▶ **TASK STATEMENT**: Please reproduce, exactly and with nothing else, every line from the one containing "- rewrite exec_command. cbn [trace is_text]." through the last line of the records below.

*** WORKING DATA Section Begins ***

Lemma world_handle_message (update : Update) (env : Env) :
  world (exec (handle_message update) env)
  = snd (llm_invoke (turn_context update env) (world env)).
Proof.
  unfold exec. rewrite handle_message_eq. cbv zeta.
  destruct (llm_invoke _ _) as [[c|e] w]; reflexivity.
Qed.

Lemma user_data_handle_message (update : Update) (env : Env) :
  user_data (exec (handle_message update) env) = user_data env.
Proof.
  unfold exec. rewrite handle_message_eq. cbv zeta.
  destruct (llm_invoke _ _) as [[c|e] w]; reflexivity.
Qed.

Lemma replies_sent_app (tr tr' : list Event) :
  replies_sent (tr ++ tr') = replies_sent tr ++ replies_sent tr'.
Proof. apply omap_app. Qed.

(** ** Counting over a run *)

Lemma filter_cons_length {A} (P : A → Prop) `{∀ x, Decision (P x)} (x : A) (l : list A) :
  length (filter P (x :: l)) = ((if decide (P x) then 1 else 0) + length (filter P l))%nat.
Proof. rewrite filter_cons. by destruct (decide (P x)). Qed.

Lemma requests_dispatch (ev : Inbound) (env : Env) :
  length (requests (trace (exec (dispatch ev) env)))
  = (length (requests (trace env)) + (if is_text ev then 1 else 0))%nat.
Proof.
  destruct ev as [name update|update].
  - rewrite exec_command. cbn [trace is_text]. rewrite requests_app, length_app.
    destruct (command_reply name) as [[text mode]|]; reflexivity.
  - cbn [dispatch is_text]. rewrite requests_trace_handle_message, length_app.
    reflexivity.
Qed.

Lemma replies_dispatch (ev : Inbound) (env : Env) :
  length (replies_sent (trace (exec (dispatch ev) env)))
  = (length (replies_sent (trace env)) + (if gets_reply ev then 1 else 0))%nat.
Proof.
  destruct ev as [name update|update].
  - rewrite exec_command. cbn [trace gets_reply]. rewrite replies_sent_app, length_app.
    destruct (command_reply name) as [[text mode]|]; reflexivity.
  - cbn [dispatch gets_reply]. rewrite trace_handle_message, replies_sent_app, length_app.
    destruct (outcome update env); reflexivity.
Qed.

*** WORKING DATA Section Ends ***

▶ **RESULT FOR THIS EXERCISE**:
  - rewrite exec_command. cbn [trace is_text]. rewrite requests_app, length_app.
    destruct (command_reply name) as [[text mode]|]; reflexivity.
  - cbn [dispatch is_text]. rewrite requests_trace_handle_message, length_app.
    reflexivity.
Qed.

Lemma replies_dispatch (ev : Inbound) (env : Env) :
  length (replies_sent (trace (exec (dispatch ev) env)))
  = (length (replies_sent (trace env)) + (if gets_reply ev then 1 else 0))%nat.
Proof.
  destruct ev as [name update|update].
  - rewrite exec_command. cbn [trace gets_reply]. rewrite replies_sent_app, length_app.
    destruct (command_reply name) as [[text mode]|]; reflexivity.
  - cbn [dispatch gets_reply]. rewrite trace_handle_message, replies_sent_app, length_app.
    destruct (outcome update env); reflexivity.
Qed.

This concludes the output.